I hang the scant photographs I have of my parents with care on the stark white walls of my apartment. One is a grainy, out of focus shot of my father and his team unearthing one artifact or another.

Another is a black and white photo of both of my parents. My mother sits perched on my father’s lap, laughing as he whispers something in her ear. By the time I’d thought to wonder what he’d been saying to her, my father was long buried, and my mother was long gone.

The last photo has always been my favorite. Taken inside one of the endless canvas tents we lived in on site, I sit on my father’s lap. Chubby-cheeked with a gap-toothed grin, I can’t have been more than five years old. My father reads to me from a book in his hand while I stare at him with rapt attention.

I still remembered that day, even all these years later. My father had been reading a worn book of Greek and Roman myths, describing how baby Hercules strangled two snakes with his bare hands, utterly blowing my five-year-old mind. My mother picked up the camera and snapped the photo without either of us noticing.

In those early days before she grew sick of the constant travel across the dusty countryside, the three of us had been happy.
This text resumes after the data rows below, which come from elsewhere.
(* ===== verification/Instances.v ===== *)
(** * Instances

    Concrete values of the interfaces to third-party code, so that the theorems
    proved against an interface can be applied to concrete inputs.  They are
    models of the interfaces, not of the libraries: nothing but the witnesses
    uses them. *)
From S2P Require Import Prelude.
From S2P Require Import StdMap.
From S2P Require Import RpcId.
From S2P Require Import Message.
From S2P Require Import Estimators.
From S2P Require Import TimeHandler.
From S2P Require Import ClockSynchronizer.
From S2P Require Import RpcState.

(** ** A tag-length-value codec for [Msgpack] *)
Section Tlv.
Definition tlv_int (w : nat) (z : Z) : string := string_of (le_bytes w z).
Definition tlv_pack (o : mobj) : string :=
  match o with
  | MInt z => String "I"%char (tlv_int 9 (z + 2 ^ 63))
  | MStr s => String "S"%char (tlv_int 8 (slen s) +:+ s)
  | MMap _ => String "M"%char ""
  end.
Definition tlv_pack_map (n : Z) : string := String "M"%char (tlv_int 8 n).

Definition tlv_read (w : nat) (s : string) : option (Z * string) :=
  if (String.length s <? w)%nat then None
  else Some (le_value (bytes_of (str_take w s)), str_drop w s).
Definition tlv_next_str (s : string) : option (string * string) :=
  match s with
  | String "S"%char s1 =>
      '(n, s2) ← tlv_read 8 s1;
      if slen s2 <? n then None else Some (str_take (Z.to_nat n) s2, str_drop (Z.to_nat n) s2)
  | _ => None
  end.
Fixpoint tlv_next_pairs (n : nat) (s : string) : option (list (string * string) * string) :=
  match n with
  | O => Some ([], s)
  | S n' =>
      '(k, s1) ← tlv_next_str s; '(v, s2) ← tlv_next_str s1;
      '(l, s3) ← tlv_next_pairs n' s2; Some ((k, v) :: l, s3)
  end.
Definition tlv_next (s : string) : option (mobj * string) :=
  match s with
  | String "I"%char s1 => '(z, s2) ← tlv_read 9 s1; Some (MInt (z - 2 ^ 63), s2)
  | String "S"%char _ => '(v, s2) ← tlv_next_str s; Some (MStr v, s2)
  | String "M"%char s1 =>
      '(n, s2) ← tlv_read 8 s1;
      if slen s2 <? n then None
      else '(l, s3) ← tlv_next_pairs (Z.to_nat n) s2; Some (MMap l, s3)
  | _ => None
  end.

Lemma tlv_read_int w z rest :
  0 <= z < 256 ^ Z.of_nat w -> tlv_read w (tlv_int w z +:+ rest) = Some (z, rest).
Proof.
  intros Hz. unfold tlv_read, tlv_int.
  assert (String.length (string_of (le_bytes w z)) = w) as Hl
    by (by rewrite length_string_of, length_le_bytes).
  rewrite <- (length_bytes_of (_ +:+ _)), bytes_of_app, length_app, !length_bytes_of, Hl.
  destruct (Nat.ltb_spec (w + String.length rest) w); [lia|].
  rewrite str_take_app', str_drop_app' by done.
  rewrite bytes_of_string_of by apply le_bytes_is_byte. by rewrite le_value_le_bytes.
Qed.

Lemma tlv_next_str_pack s rest :
  slen s < 2 ^ 32 -> tlv_next_str (tlv_pack (MStr s) +:+ rest) = Some (s, rest).
Proof.
  intros Hs. change (tlv_pack (MStr s) +:+ rest)
    with (String "S"%char ((tlv_int 8 (slen s) +:+ s) +:+ rest)).
  unfold tlv_next_str. rewrite str_app_assoc. pose proof (slen_nonneg s).
  rewrite tlv_read_int by (change (256 ^ Z.of_nat 8) with (2 ^ 64); lia). cbn -[slen str_take str_drop].
  rewrite slen_app. pose proof (slen_nonneg rest).
  destruct (Z.ltb_spec (slen s + slen rest) (slen s)); [lia|].
  unfold slen. by rewrite Nat2Z.id, str_take_app, str_drop_app.
Qed.
End Tlv.

Definition tlv_malformed (s : string) : bool :=
  match s with
  | String c _ => negb (Ascii.eqb c "I" || Ascii.eqb c "S" || Ascii.eqb c "M")
  | EmptyString => false
  end.
#[export] Instance tlv_Msgpack : Msgpack :=
  {| mp_pack := tlv_pack; mp_pack_map := tlv_pack_map; mp_next := tlv_next;
     mp_malformed := tlv_malformed |}.

Lemma tlv_next_pairs_pack kvs rest :
  Forall (fun p => slen p.1 < 2 ^ 32 /\ slen p.2 < 2 ^ 32) kvs ->
  tlv_next_pairs (length kvs) (str_concat (map pack_pair kvs) +:+ rest) = Some (kvs, rest).
Proof.
  induction 1 as [|[k v] kvs [Hk Hv] Hf IH]; [done|].
  cbn [length tlv_next_pairs map str_concat]. unfold pack_pair at 1. cbn [fst snd].
  rewrite !str_app_assoc. change (mp_pack ?o) with (tlv_pack o).
  rewrite tlv_next_str_pack by done. cbn -[tlv_pack tlv_next_str].
  rewrite tlv_next_str_pack by done. cbn -[tlv_pack tlv_next_str]. by rewrite IH.
Qed.

Lemma slen_concat_pairs kvs : Z.of_nat (length kvs) <= slen (str_concat (map pack_pair kvs)).
Proof.
  induction kvs as [|p kvs IH]; [apply slen_nonneg|]. cbn [map str_concat length].
  rewrite slen_app. unfold pack_pair at 1. rewrite slen_app.
  change (mp_pack ?o) with (tlv_pack o).
  assert (1 <= slen (tlv_pack (MStr p.1))) by (unfold slen; simpl; lia).
  pose proof (slen_nonneg (tlv_pack (MStr p.2))). lia.
Qed.

Lemma length_str_drop n s : (String.length (str_drop n s) <= String.length s)%nat.
Proof. revert s. induction n as [|n IH]; intros [|c s]; simpl; try lia. specialize (IH s). lia. Qed.
Lemma tlv_read_le w s z rest :
  tlv_read w s = Some (z, rest) -> (String.length rest <= String.length s)%nat.
Proof.
  unfold tlv_read. destruct (_ <? _)%nat; [done|]. intros [= _ <-]. apply length_str_drop.
Qed.
Lemma tlv_next_str_lt s v rest :
  tlv_next_str s = Some (v, rest) -> (String.length rest < String.length s)%nat.
Proof.
  unfold tlv_next_str. destruct s as [|c s]; [done|]. intros E.
  destruct (decide (c = "S"%char)) as [->|Hc].
  - destruct (tlv_read 8 s) as [[n s2]|] eqn:Er; [|done]. cbn -[str_take str_drop slen] in E.
    destruct (slen s2 <? n); [done|]. injection E as _ <-. apply tlv_read_le in Er.
    pose proof (length_str_drop (Z.to_nat n) s2). simpl. lia.
  - destruct c as [[] [] [] [] [] [] [] []]; try discriminate E. by destruct Hc.
Qed.
Lemma tlv_next_pairs_le n s l rest :
  tlv_next_pairs n s = Some (l, rest) -> (String.length rest <= String.length s)%nat.
Proof.
  revert s l. induction n as [|n IH]; intros s l; simpl; [intros [= _ ->]; done|].
  destruct (tlv_next_str s) as [[k s1]|] eqn:E1; [|done]. cbn -[tlv_next_str].
  destruct (tlv_next_str s1) as [[v s2]|] eqn:E2; [|done]. cbn -[tlv_next_str].
  destruct (tlv_next_pairs n s2) as [[l' s3]|] eqn:E3; [|done]. intros [= _ ->].
  apply tlv_next_str_lt in E1, E2. apply IH in E3. lia.
Qed.
Lemma tlv_next_lt s o rest :
  tlv_next s = Some (o, rest) -> (String.length rest < String.length s)%nat.
Proof.
  destruct s as [|c s]; [done|]. intros E.
  destruct (decide (c = "I"%char)) as [->|HI];
    [|destruct (decide (c = "S"%char)) as [->|HS];
      [|destruct (decide (c = "M"%char)) as [->|HM]]].
  - cbn -[tlv_read] in E. destruct (tlv_read 9 s) as [[z s2]|] eqn:Er; [|done].
    injection E as _ <-. apply tlv_read_le in Er. simpl. lia.
  - cbn -[tlv_next_str] in E. destruct (tlv_next_str _) as [[z s2]|] eqn:Er; [|done].
    injection E as _ <-. by apply tlv_next_str_lt in Er.
  - cbn -[tlv_read slen tlv_next_pairs] in E. destruct (tlv_read 8 s) as [[n s2]|] eqn:Er; [|done].
    cbn -[tlv_read slen tlv_next_pairs] in E. destruct (slen s2 <? n); [done|].
    destruct (tlv_next_pairs _ s2) as [[l s3]|] eqn:Ep; [|done]. injection E as _ <-.
    apply tlv_read_le in Er. apply tlv_next_pairs_le in Ep. simpl. lia.
  - destruct c as [[] [] [] [] [] [] [] []]; done.
Qed.

#[export] Instance tlv_MsgpackLaws : MsgpackLaws.
Proof.
  split.
  - intros z rest Hz. unfold mobj_wf in Hz. change (mp_pack (MInt z) +:+ rest)
      with (String "I"%char (tlv_int 9 (z + 2 ^ 63) +:+ rest)).
    cbn -[tlv_int tlv_read]. rewrite tlv_read_int by (change (256 ^ Z.of_nat 9) with (2 ^ 72); lia).
    cbn -[tlv_int]. repeat f_equal. lia.
  - intros s rest Hs. unfold mobj_wf in Hs.
    change ((tlv_next_str (tlv_pack (MStr s) +:+ rest) ≫=
      fun '(v, s2) => Some (MStr v, s2)) = Some (MStr s, rest)).
    rewrite tlv_next_str_pack by lia. done.
  - intros kvs rest Hwf. unfold mobj_wf in Hwf. apply andb_prop in Hwf as [Hf Hn].
    change (mp_next (String "M"%char (tlv_int 8 (Z.of_nat (length kvs)) +:+
      (str_concat (map pack_pair kvs) +:+ rest))) = Some (MMap kvs, rest)).
    cbn -[tlv_int tlv_read slen tlv_next_pairs].
    rewrite tlv_read_int by (change (256 ^ Z.of_nat 8) with (2 ^ 64); lia).
    cbn -[tlv_int tlv_read slen tlv_next_pairs]. rewrite slen_app.
    pose proof (slen_concat_pairs kvs). pose proof (slen_nonneg rest).
    destruct (Z.ltb_spec (slen (str_concat (map pack_pair kvs)) + slen rest)
      (Z.of_nat (length kvs))); [lia|].
    rewrite Nat2Z.id, tlv_next_pairs_pack; [done|].
    apply Forall_forall. intros p Hp. rewrite forallb_forall in Hf.
    apply list_elem_of_In in Hp. specialize (Hf _ Hp). simpl in Hf. lia.
  - intros [z|s|kvs]; done.
  - exact tlv_next_lt.
Qed.

(** ** A deterministic environment: reading number [n] is a function of [n] *)
#[export] Instance counting_Oracle : Oracle := {|
  o_rand := Z.of_N;
  o_uuid := fun n => wrap_u 64 (Z.of_N n);
  o_clock := fun n => 1000 * (Z.of_N n mod 2 ^ 40);
  o_time := fun n => Z.of_N n;
  o_bytes := fun n len => repeat (wrap_u 8 (Z.of_N n)) len;
  o_delay := fun _ => 100;
  o_order := fun _ _ _ _ _ m => map_to_list m;
  o_set_order := fun _ _ _ _ X => elements X
|}.

Ltac oracle_laws :=
  constructor; simpl; try done;
  [ intros n; lia
  | intros n; pose proof (wrap_u_range 64 (Z.of_N n)); unfold in_u; lia
  | intros n len; apply repeat_length
  | intros n len; induction len as [|len IH]; [done|]; simpl; rewrite IH, andb_true_r;
    unfold is_byte, wrap_u; pose proof (Z.mod_pos_bound (Z.of_N n) (2 ^ 8)); lia ].
#[export] Instance counting_OracleLaws : OracleLaws.
Proof. oracle_laws. Qed.

(** The same environment with [time(NULL)] standing still at [now]. *)
Definition frozen_Oracle (now : Z) : Oracle := {|
  o_rand := Z.of_N;
  o_uuid := fun n => wrap_u 64 (Z.of_N n);
  o_clock := fun n => 1000 * (Z.of_N n mod 2 ^ 40);
  o_time := fun _ => now;
  o_bytes := fun n len => repeat (wrap_u 8 (Z.of_N n)) len;
  o_delay := fun _ => 100;
  o_order := fun _ _ _ _ _ m => map_to_list m;
  o_set_order := fun _ _ _ _ X => elements X
|}.

Lemma frozen_OracleLaws now : @OracleLaws (frozen_Oracle now).
Proof. oracle_laws. Qed.

(** ** A least-recently-used cache as a list, the most recent entry first *)
Fixpoint remove_first (k : RpcId) (l : list RpcId) : list RpcId :=
  match l with
  | [] => []
  | x :: l' => if bool_decide (x = k) then l' else x :: remove_first k l'
  end.
Lemma remove_first_elem k k' l : k' ∈ remove_first k l -> k' ∈ l.
Proof.
  induction l as [|x l IH]; [done|]. cbn [remove_first]. case_bool_decide; [by right|].
  intros [->|Hx]%elem_of_cons; [left|right; auto].
Qed.
Lemma remove_first_keep k k' l : k' <> k -> k' ∈ l -> k' ∈ remove_first k l.
Proof.
  intros Hne. induction l as [|x l IH]; [done|]. cbn [remove_first].
  intros [->|Hx]%elem_of_cons; [rewrite bool_decide_false by done; left|].
  case_bool_decide; [done|right; auto].
Qed.
Lemma length_remove_first k l :
  (length (remove_first k l) <= length l <= S (length (remove_first k l)))%nat.
Proof. induction l as [|x l IH]; cbn [remove_first length]; [lia|]. case_bool_decide; cbn [length]; lia. Qed.

#[export] Instance list_LruCache : LruCache := {|
  lru := list RpcId * Z;
  lru_new := fun n => ([], n);
  lru_put := fun k c => (take (Z.to_nat c.2) (k :: remove_first k c.1), c.2);
  lru_exists := fun k c => bool_decide (k ∈ c.1);
  lru_size := fun c => Z.of_nat (length c.1);
  lru_capacity := snd
|}.

#[export] Instance list_LruCacheLaws : LruCacheLaws.
Proof.
  constructor; simpl; try done.
  - intros k [l c] Hc. simpl in *. apply bool_decide_eq_true.
    destruct (Z.to_nat c) eqn:E; [lia|]. simpl. left.
  - intros k k' [l c] Hc%bool_decide_eq_true. simpl in *.
    apply elem_of_take in Hc as (i & Hi & _). apply list_elem_of_lookup_2 in Hi.
    apply elem_of_cons in Hi as [->|Hi%remove_first_elem]; [by left|right].
    by apply bool_decide_eq_true.
  - intros k k' [l c] Hc Hk%bool_decide_eq_true. simpl in *. apply bool_decide_eq_true.
    pose proof (length_remove_first k l). rewrite take_ge by (cbn [length]; lia).
    destruct (decide (k' = k)) as [->|]; [left|right]. by apply remove_first_keep.
  - intros k [l c] Hc. simpl in *. pose proof (length_remove_first k l).
    rewrite length_take. cbn [length]. lia.
Qed.

(** The round trip of a map, through this codec. *)
Lemma readMap_writeMap_witness :
  let m := <["x" := "1"]> (<["y" := ""]> ∅) : gmap string string in
  mobj_wf (MMap (map_to_list m)) = true /\
  readMap (writeMap (map_to_list m) "" +:+ "tail") = Ok (m, "tail").
Proof. split; [done|]. apply readMap_writeMap; [reflexivity|done]. Defined.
Somehow, I feel her presence the most keenly in a photograph that shows no trace of her.

Shaking off my nostalgia before it has the chance to mature into a melancholy funk that will linger for days, I turn back the task of unpacking, lining the slim shelf with the books difficult enough to find or with enough sentimental value to make them worth the trans-continental shipping costs. I run my fingers along each book’s spine as I line them up like multi-colored soldiers waiting to be called to duty.

I could easily lose myself in those pages. I’ve fallen into that trap too many times. A title will catch my eye, beckoning me to flip through its pages and enticing me with scraps of memory. I’ll open it up, intending to skim a passage or two, nothing more. Then I’ll look up and two hours have passed. Evening will have fallen around me, and I'm left surrounded by a litter of half-unpacked boxes and a few pages of hastily scrawled notes on my next paper.

Instead, for once in my life, I put down the books and pick up the phone.